В соседнем доме окна жолты. Открыть флакончик сингл-молта:
так мы под крики воронья нехитрый праздник выбираем
чтоб во хмелю казалась раем окраина небытия,
так незадачливая помесь зверка с сагибом, оскоромясь,
на венерический хрусталь, наполненный шотландским ядом,
взирает развращенным взглядом. Возможно, юности и жаль,
а между тем – живем неплохо, в благопристойную эпоху
без лишних радостей и бед-с. Одни сидят, стоят другие,
чуть-чуть лукавой ностальгии, бухлом наполнен погребец.
И на бутылках непочатых несбывшегося отпечаток
застолья с теми, кто – зови их, не зови – в края иные
отъехал, в кущи надувные за гранью горя и любви.
С точки зрения космоса всё на земле – безделица.
Грецкий орех, прокаженный порох, предсмертный ах.
Не мечись: рано ли, поздно ли – перемелется,
всякий мятежный дух станет хрустальный прах,
золотые рыбки станут цветочки алые,
превратится сержант в перегной ночной
и забудет напрочь про запоздалые
угрызения совести нефтяной.
Демиургу не нужно следственных действий.
Всемогущ и всеведущ, аж через край,
Без суда он предписывает: путешествуй,
возрастай и царствуй, люби, помирай.
Но баратынской пинии никуда не едется.
Ночь в тоскане, беззвучная, высока.
Не проси ни воды у большой медведицы.
ни музыки у сурка.
Мудрый не видит разницы между флагманом и лагманом,
сфинксом и сфинктером, тумаком и персидским туманом,
случкой и случаем, тучным овном и оловянной тучей,
между амбарной мышью и ейной родственницей летучей.
Мудрый – ценитель праха, спокойный поклонник звонкой
музыки сфер, исполняемой бабушкой, бабочкой и бабёнкой,
он живет в языке, словно книжный червь в ковре-самолете
Гинденбурга, не ведает голода и искушений плоти,
и покуда мы копошимся с кронциркулем и рейсшиной,
презирает наш полунищий мир с его суетой мышиной,
и в урочный час раскаленным воздушным змеем
над землей пожилой парит, где мы ни жить, ни петь не умеем.

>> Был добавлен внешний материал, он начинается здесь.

Lemma autoscale_arrows_square_witness :
  exists min_x max_x min_y max_y ext_x ext_y square_side hi_x hi_y,
    bounds 0 (children (axes_of two_arrows2D_world 0)) min_x max_x /\
    bounds 1 (children (axes_of two_arrows2D_world 0)) min_y max_y /\
    python_sub max_x min_x ext_x /\
    python_sub max_y min_y ext_y /\
    greatest square_side [ext_x; ext_y] /\
    python_add min_x square_side hi_x /\
    python_add min_y square_side hi_y /\
    (finite_limits (min_x, hi_x) -> finite_limits (min_y, hi_y) ->
     autoscale_arrows None two_arrows2D_world
     = (Ret None,
        put_axes 0
          (with_limits2 (axes_of two_arrows2D_world 0) (min_x, hi_x) (min_y, hi_y))
          two_arrows2D_world)).
Proof.
  apply (proj1 autoscale_arrows_square None two_arrows2D_world).
  - rewrite two_arrows2D_children. eexists _, _, _. apply list_elem_of_here.
  - rewrite two_arrows2D_children. intros xs ys zs kw Hc.
    repeat (apply elem_of_cons in Hc as [Hc|Hc]; [discriminate Hc|]).
    by apply elem_of_nil in Hc.
  - exact two_arrows2D_fit.
Defined.

(** ** What [autoscale_arrows] leaves alone *)

Lemma limits_only_refl (t : nat) (w : World) : limits_only t w w.
Proof. repeat split. Qed.

Lemma limits_only_update (t : nat) (f : Axes -> Axes) (w0 w : World) :
  sets_limits_only f -> limits_only t w0 w ->
  limits_only t w0 (put_axes t (f (axes_of w t)) w).
Proof.
  intros Hf ((Hd & Hcur & Hinst) & Hother & Hout).
  split; [split; [|split]|split]; try assumption.
  - intros ax. destruct (decide (t = ax)) as [<-|Hne].
    + rewrite axes_of_put_eq. destruct (Hf (axes_of w t)) as [-> ->]. apply Hd.
    + rewrite axes_of_put_ne by exact Hne. apply Hd.
  - intros ax Hne. rewrite axes_of_put_ne by congruence. by apply Hother.
Qed.

(** One statement of a branch of [autoscale_arrows]: a computation on
    numbers, which may raise, or the setting of one limit. *)
Ltac limits_step H :=
  lazymatch goal with
  | |- post (lift _ ≫= _) _ _ =>
      apply post_bind; apply post_lift; cbv beta;
      match goal with
      | |- match ?o with _ => _ end => destruct o; [|left; exact H]
      end
  | |- post (update_axes ?t ?f ≫= _) _ _ =>
      apply post_bind; apply post_update; cbv beta iota;
      apply (limits_only_update t f _ _ ltac:(intros ?; split; reflexivity)) in H
  | |- post (update_axes ?t ?f) _ _ =>
      apply post_update; cbv beta iota;
      apply (limits_only_update t f _ _ ltac:(intros ?; split; reflexivity)) in H
  end.

(** Whatever its outcome, [autoscale_arrows] either changed nothing but
    limits of the axes it works on, or printed its message and returned -1. *)
Lemma autoscale_arrows_limits_only (ax : option nat) (w : World) :
  post (autoscale_arrows ax) w
    (fun o w' =>
       limits_only (target ax w) w w' \/
       (o = Ret (Some (-1)) /\ w' = snd (print mixing_error w))).
Proof.
  unfold autoscale_arrows.
  apply post_bind.
  assert (Ht : forall Q : outcome nat -> World -> Prop,
             Q (Ret (target ax w)) w ->
             post (match ax with None => gca | Some a => mret a end) w Q)
    by (intros Q HQ; destruct ax; exact HQ).
  apply Ht. clear Ht.
  apply post_bind, post_get_children.
  apply post_bind, post_get_children.
  cbv zeta.
  destruct (nonempty (omap as_Arrow2D _) && nonempty (omap as_Arrow3D _)).
  { apply post_bind, post_print. apply post_ret. right. split; reflexivity. }
  pose proof (limits_only_refl (target ax w) w) as H.
  apply post_bind.
  destruct (nonempty (omap as_Arrow3D _)).
  - unfold set_xlim, set_ylim, set_zlim.
    do 16 limits_step H.
    apply post_bind.
    destruct (nonempty (omap as_Arrow2D _)).
    + do 11 limits_step H. apply post_ret. left. exact H.
    + apply post_ret, post_ret. left. exact H.
  - apply post_ret. apply post_bind.
    destruct (nonempty (omap as_Arrow2D _)).
    + unfold set_xlim, set_ylim.
      do 11 limits_step H. apply post_ret. left. exact H.
    + apply post_ret, post_ret. left. exact H.
Qed.
(** * Champions Express: the club, player and statistics services

    A shallow embedding of the domain layer of the Champions Express API
    (TypeScript, Express, Prisma over SQLite):

    - [prisma/schema.prisma] and the migration: the three tables, their
      keys, the unique indexes and the cascading foreign keys;
    - [src/repositories/*.ts]: the queries sent through the Prisma client;
    - [src/services/*.ts]: validation and business rules;
    - [src/utils/http-helper.ts] and [src/controllers/*.ts]: the answers
      of the endpoints.

    The database is an explicit state, threaded through a small state and
    exception monad.  JavaScript numbers that hold identifiers, scores and
    counts are integers ([Z]), the average is a rational ([Q]); a
    well-formed JavaScript string is the byte string of its UTF-8
    encoding, on which equality and trimming are those of the string. *)

From Stdlib Require Import ZArith NArith QArith Qround List String Ascii Bool.
From Stdlib Require Import Lia Lqa Permutation Sorted.
Import ListNotations.

Local Open Scope Z_scope.

(* ================================================================== *)
(** * JavaScript primitives used by the services *)
(* ================================================================== *)

Module Js.

(** The string with the given bytes. *)
Definition bytes (codes : list nat) : string :=
  fold_right (fun n s => String (ascii_of_nat n) s) EmptyString codes.

(** The code points that [String.prototype.trim] removes, each in its
    UTF-8 encoding: ECMAScript's WhiteSpace (TAB, VT, FF, ZWNBSP and the
    Unicode category Zs) and LineTerminator (LF, CR, LS, PS). *)
Definition whiteSpace : list string :=
  map bytes
    ([[9]; [10]; [11]; [12]; [13];            (* TAB LF VT FF CR *)
     [32];                                   (* U+0020 SPACE *)
     [194; 160];                             (* U+00A0 NO-BREAK SPACE *)
     [225; 154; 128];                        (* U+1680 OGHAM SPACE MARK *)
     [226; 128; 128]; [226; 128; 129];       (* U+2000, U+2001 *)
     [226; 128; 130]; [226; 128; 131];       (* U+2002, U+2003 *)
     [226; 128; 132]; [226; 128; 133];       (* U+2004, U+2005 *)
     [226; 128; 134]; [226; 128; 135];       (* U+2006, U+2007 *)
     [226; 128; 136]; [226; 128; 137];       (* U+2008, U+2009 *)
     [226; 128; 138];                        (* U+200A HAIR SPACE *)
     [226; 128; 168]; [226; 128; 169];       (* U+2028 LS, U+2029 PS *)
     [226; 128; 175];                        (* U+202F NARROW NO-BREAK SPACE *)
     [226; 129; 159];                        (* U+205F MEDIUM MATHEMATICAL SPACE *)
     [227; 128; 128];                        (* U+3000 IDEOGRAPHIC SPACE *)
     [239; 187; 191]])%nat.                  (* U+FEFF ZERO WIDTH NO-BREAK SPACE *)

(** [s] is the encoding of one white space code point. *)
Definition isWhiteSpace (s : string) : bool :=
  existsb (fun w => (w =? s)%string) whiteSpace.

(** The rest of [s] after the prefix [w], when [s] starts with [w]. *)
Fixpoint after (w s : string) : option string :=
  match w, s with
  | EmptyString, _ => Some s
  | String a w', String b s' => if Ascii.eqb a b then after w' s' else None
  | String _ _, EmptyString => None
  end.

(** The rest of [s] after a leading white space code point. *)
Definition afterWhiteSpace (s : string) : option string :=
  fold_right (fun w found =>
                match after w s with
                | Some r => Some r
                | None => found
                end)
             None whiteSpace.

(** Leading white space is dropped code point by code point; a string
    of [n] bytes starts with at most [n] of them. *)
Fixpoint trimStartWithin (n : nat) (s : string) : string :=
  match n with
  | O => s
  | S n' =>
      match afterWhiteSpace s with
      | Some r => trimStartWithin n' r
      | None => s
      end
  end.

Definition trimStart (s : string) : string :=
  trimStartWithin (String.length s) s.

(** Trailing white space is dropped from the right: a code point goes
    when all that followed it has gone and it is white space. *)
Fixpoint trimEnd (s : string) : string :=
  match s with
  | EmptyString => EmptyString
  | String c r =>
      let kept := String c (trimEnd r) in
      if isWhiteSpace kept then EmptyString else kept
  end.

(** [s.trim()] *)
Definition trim (s : string) : string := trimEnd (trimStart s).

Arguments isWhiteSpace : simpl never.
Arguments afterWhiteSpace : simpl never.
Arguments trim : simpl never.

(** Truthiness of a number: [0] is falsy ([NaN] is not an integer). *)
Definition truthyNumber (n : Z) : bool := negb (n =? 0).

(** Truthiness of a string: only the empty string is falsy. *)
Definition truthyString (s : string) : bool := negb (s =? "")%string.

(** Truthiness of an optional property: [undefined] is falsy. *)
Definition truthyOpt {A : Type} (truthy : A -> bool) (o : option A) : bool :=
  match o with
  | Some a => truthy a
  | None => false
  end.

(** [Math.round]: the nearest integer, a half going up.  Numbers that
    are not integers are rationals here: quotients and products are
    exact, the rounding of IEEE 754 doubles is not modelled. *)
Definition round (x : Q) : Z := Qfloor (x + (1 # 2))%Q.

(** ** Objects used as maps from strings to numbers

    An object created by [{}] and filled by assignments [o[k] = v]: its
    own properties, in the order of their creation.  The properties
    inherited from [Object.prototype] are not part of the model: it is
    meant for keys other than [objectPrototypeNames]. *)
Definition Obj : Type := list (string * Z).

Definition objectPrototypeNames : list string :=
  ["constructor"; "__defineGetter__"; "__defineSetter__"; "hasOwnProperty";
   "__lookupGetter__"; "__lookupSetter__"; "isPrototypeOf";
   "propertyIsEnumerable"; "toString"; "valueOf"; "__proto__";
   "toLocaleString"]%string.

Definition plainKey (k : string) : bool :=
  negb (existsb (String.eqb k) objectPrototypeNames).

(** [o[k]], [None] standing for [undefined]. *)
Fixpoint get (o : Obj) (k : string) : option Z :=
  match o with
  | [] => None
  | (k', v) :: rest => if (k' =? k)%string then Some v else get rest k
  end.

(** [o[k] = v]: an existing property keeps its place, a new one comes
    last. *)
Fixpoint set (o : Obj) (k : string) (v : Z) : Obj :=
  match o with
  | [] => [(k, v)]
  | (k', v') :: rest =>
      if (k' =? k)%string then (k', v) :: rest else (k', v') :: set rest k v
  end.
(** * Choice models of FeedbackLoops4RecSys ([choice_models.py])

    A shallow embedding of the choice-model engine: the rank weight
    [ranked_prob], the eligibility prefilter, the three choice models
    (uniform, rank based, country centric) and the dispatcher
    [accept_new_recommendations].

    Conventions of the embedding.
    - A Python [int] is a [Z]; a Python [float] (numpy [float64]) is a real
      number [R] and [np.exp] the real exponential. Properties proved on
      these are stated on the inputs on which float64 decides the same way
      which weights are zero and whether the sampler accepts a vector;
      module [F64] has the weighting and the rank-based model on binary64
      numbers and shows what the code does outside that range.
    - A raised exception is the [Raise] branch of [result]; statements that
      may raise are sequenced with [x <- c ;; k].
    - The ambient random generator ([np.random], pandas' [sample]) is an
      explicit state of a type [G] with the interface [RandomSource]; every
      model takes the state and gives back the one it leaves behind.
    - A [DataFrame] is the list of its rows, in row order, each row a record
      of the columns the code reads. *)

From Stdlib Require Import String Ascii.
From Stdlib Require Import ZArith List Bool Arith Lia.
From Stdlib Require Import Reals Lra.
From Corelib Require PrimFloat.
From Stdlib Require Uint63.
Import ListNotations.

Open Scope string_scope.
Open Scope list_scope.
Open Scope Z_scope.

(** ** Exceptions and results *)

Inductive exn : Type :=
| IndexError
| ValueError
| NotImplementedError (msg : string).

Inductive result (A : Type) : Type :=
| Ok (a : A)
| Raise (e : exn).

Arguments Ok {A} a.
Arguments Raise {A} e.

Definition bind {A B : Type} (c : result A) (k : A -> result B) : result B :=
  match c with
  | Ok a => k a
  | Raise e => Raise e
  end.

Notation "x <- c ;; k" := (bind c (fun x => k))
  (at level 61, c at next level, right associativity).

(** ** numpy on one-dimensional arrays of floats *)

Module Np.

Open Scope R_scope.

(** [np.sum] *)
Definition sum (a : list R) : R := fold_right Rplus 0 a.

(** [a / s], an array divided by a scalar *)
Definition div (a : list R) (s : R) : list R := map (fun x => x / s) a.

(** [a * b], element by element; the code only multiplies arrays of the
    same length *)
Definition mul (a b : list R) : list R :=
  map (fun xy => fst xy * snd xy) (combine a b).

(** [np.max]; numpy refuses an empty array *)
Definition max (a : list R) : result R :=
  match a with
  | [] => Raise ValueError
  | x :: t => Ok (fold_left Rmax t x)
  end.

(** [range(lo, hi)] over Python integers *)
Definition range (lo hi : Z) : list Z :=
  map (fun i => lo + Z.of_nat i)%Z (seq 0 (Z.to_nat (hi - lo))).

End Np.

(** ** Probability weighting (source lines 6-7) *)

Open Scope R_scope.

Definition ranked_prob (p : Z) (alpha : R) : R := exp (- alpha * IZR p).

(** The weight vector both rank-aware models build:
    [[ranked_prob(i, alpha) for i in range(1, n + 1)]] *)
Definition ranked_p_list (n : nat) (alpha : R) : list R :=
  map (fun i => ranked_prob i alpha) (Np.range 1 (Z.of_nat n + 1)).

(** The rank-based model's [p_list] after its normalisation
    (source lines 46-48) for a user with [n] candidates. *)
Definition rank_based_p_list (n : nat) (alpha : R) : list R :=
  let p_list := ranked_p_list n alpha in
  Np.div p_list (Np.sum p_list).

Definition default_alpha : R := 1 / 10.

Close Scope R_scope.

(** ** Data model *)

(** A row of a table with the columns [user_id] and [item_id]: a
    recommendation of the input batch, or an acceptance of the output. *)
Record row : Type := { user_id : Z; item_id : Z }.

Definition Recommendations : Type := list row.

(** Demographics: the columns [user_id] and [country]. *)
Record demographic : Type := { demo_user_id : Z; demo_country : string }.

Definition Demographics : Type := list demographic.

(** Tracks: the index label of the row (the item id) and the column
    [country]. *)
Record track : Type := { track_item_id : Z; track_country : string }.

Definition Tracks : Type := list track.

(** A Python scalar as it occurs in [isin]: a user id or a column label. *)
Inductive scalar : Type :=
| SInt (z : Z)
| SStr (s : string).

Definition scalar_eqb (a b : scalar) : bool :=
  match a, b with
  | SInt x, SInt y => Z.eqb x y
  | SStr x, SStr y => String.eqb x y
  | _, _ => false
  end.

(** ** pandas *)

Module Pd.

(** [df.loc[df['country'] == c]]: the rows whose country is [c] *)
Definition loc_country (demographics : Demographics) (c : string) : Demographics :=
  filter (fun d => String.eqb (demo_country d) c) demographics.

(** [list(df)]: iterating a DataFrame yields its column labels, whatever
    its rows are. The labels of the demographics table are strings; columns
    the code does not read would add further strings. *)
Definition labels (demographics : Demographics) : list scalar :=
  [SStr "user_id"; SStr "country"].

(** [value in values], the test [Series.isin] makes for each element *)
Definition isin (value : scalar) (values : list scalar) : bool :=
  existsb (scalar_eqb value) values.

(** [df.loc[df['user_id'] == u]] *)
Definition loc_user (recommendations : Recommendations) (u : Z) : Recommendations :=
  filter (fun r => Z.eqb (user_id r) u) recommendations.

(** [Series.unique]: the distinct values in order of first appearance *)
Fixpoint unique_from (seen : list Z) (values : list Z) : list Z :=
  match values with
  | [] => []
  | x :: rest =>
      if existsb (Z.eqb x) seen then unique_from seen rest
      else x :: unique_from (x :: seen) rest
  end.

Definition unique (values : list Z) : list Z := unique_from [] values.

(** [df.iloc[i]]: the row at position [i], counted from the end when [i]
    is negative; a position outside the table raises [IndexError] *)
Definition iloc {A : Type} (rows : list A) (i : Z) : result A :=
  let n := Z.of_nat (length rows) in
  let pos := if i <? 0 then n + i else i in
  if (0 <=? pos) && (pos <? n) then
    match nth_error rows (Z.to_nat pos) with
    | Some r => Ok r
    | None => Raise IndexError
    end
  else Raise IndexError.

(** [df.iloc[positions]] for a list of positions *)
Fixpoint iloc_list {A : Type} (rows : list A) (positions : list Z) : result (list A) :=
  match positions with
  | [] => Ok []
  | i :: rest =>
      r <- iloc rows i ;;
      rs <- iloc_list rows rest ;;
      Ok (r :: rs)
  end.

(** [df.loc[key]] on the tracks table: the row labelled [key] *)
Definition loc_track (tracks : Tracks) (key : Z) : option track :=
  find (fun t => Z.eqb (track_item_id t) key) tracks.

End Pd.

(** ** The random source *)

Open Scope R_scope.

(** [np.random.choice] accepts [p] when it is not empty, has no negative
    entry and sums to 1 up to [sqrt(eps)], [eps = 2^-52] *)
Definition atol : R := / 2 ^ 26.

Definition valid_probabilities (p : list R) : Prop :=
  p <> [] /\ Forall (fun x => 0 <= x) p /\ Rabs (Np.sum p - 1) <= atol.

Close Scope R_scope.

(** The generator behind pandas' [sample] and [np.random.choice]. Each draw
    gives a position and the generator's next state; nothing is assumed on
    the draws but that they are positions of the population, so what is
    proved below holds for every seed and every generator. *)
Class RandomSource (G : Type) : Type := {
  uniform_position : G -> nat -> nat * G;
  uniform_position_lt :
    forall g n, (0 < n)%nat -> (fst (uniform_position g n) < n)%nat;
  weighted_position : G -> list R -> nat * G;
  weighted_position_lt :
    forall g p, valid_probabilities p ->
                (fst (weighted_position g p) < length p)%nat
}.

(** A generator that is a counter: draw number [g] from a population of
    [n] is [g mod n]. *)
#[export] Instance counter_source : RandomSource nat.
Proof.
  refine {| uniform_position := fun g n => (Nat.modulo g n, S g);
            weighted_position := fun g p => (Nat.modulo g (length p), S g) |}.
  - intros g n Hn. simpl. apply Nat.mod_upper_bound. lia.
  - intros g p [Hp _]. simpl. apply Nat.mod_upper_bound.
    destruct p; [congruence | simpl; lia].
Defined.

Section Models.

Context {G : Type} `{RandomSource G}.

(** [df.sample(1)]: one row drawn uniformly; an empty frame is refused *)
Definition sample1 (g : G) (recs : Recommendations) : result (row * G) :=
  match recs with
  | [] => Raise ValueError
  | _ =>
      let d := uniform_position g (length recs) in
      r <- Pd.iloc recs (Z.of_nat (fst d)) ;;
      Ok (r, snd d)
  end.

(** [np.random.choice(range(0, n), p=p)] *)
Definition np_random_choice (g : G) (n : nat) (p : list R) : result (nat * G) :=
  if Nat.eqb n 0 then Raise ValueError
  else if negb (Nat.eqb (length p) n) then Raise ValueError
  else if existsb (fun x => if Rlt_dec x 0 then true else false) p then Raise ValueError
  else if Rlt_dec atol (Rabs (Np.sum p - 1)) then Raise ValueError
  else Ok (weighted_position g p).

(** The loop all three models share:
    [for user_id in recommendations['user_id'].unique(): ...], where the
    body either appends one row to [acc_list] or [continue]s. *)
Fixpoint for_each_user (body : G -> Z -> result (option row * G))
         (users : list Z) (g : G) (acc_list : list row) : result (list row * G) :=
  match users with
  | [] => Ok (acc_list, g)
  | u :: rest =>
      r <- body g u ;;
      match fst r with
      | Some a => for_each_user body rest (snd r) (acc_list ++ [a])
      | None => for_each_user body rest (snd r) acc_list
      end
  end.

End Models.


(** ** Eligibility prefilter (source lines 10-23) *)

(** Python's truth value of [control_country: str | None] *)
Definition truthy (control_country : option string) : bool :=
  match control_country with
  | None => false
  | Some c => negb (String.eqb c "")
  end.

Definition prefilter_recommendations (recommendations : Recommendations)
  (demographics : Demographics) (tracks : Tracks)
  (control_country : option string) : Recommendations :=
  let filtered_recs := recommendations in
  match control_country with
  | Some c =>
      if truthy control_country then
        let frozen_users := Pd.labels (Pd.loc_country demographics c) in
        filter (fun r => negb (Pd.isin (SInt (user_id r)) frozen_users)) filtered_recs
      else filtered_recs
  | None => filtered_recs
  end.

(** What the docstring and the comment of the prefilter describe: the users
    of the control country, and the batch without their rows. *)
Definition control_users (demographics : Demographics) (c : string) : list Z :=
  map demo_user_id (Pd.loc_country demographics c).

В годы нежданной свободы гранит превращался в прах и перья,
Троицкий собор голубел вдалеке. Надувая щеки, щурясь хитро,
безработные оркестранты отпевали империю
духовою музыкой у вестибюлей питерского метро
и струилась дивная, кипятком из вокзального краника,
из луженого, то есть, титана, с грозовым небосводом наедине,
поблескивала латунью, словно дверные ручки кают «Титаника»,
еще не потускневшие на океанском дне,
проплывал иностранец Бродский по Фонтанке на кашляющем катере
под «Амурские волны», веселый, грузный, живой,
торговали петрушкой и луком пожилые чужие матери,
с опаской поглядывая на тучи над головой,
которым с нами, по совести, мало чем есть делиться,
кроме потопов и молний. И по Литейному мосту, Господь прости,
грохотали отряды нарядной конной милиции,
будто безусые медные всадники во плоти.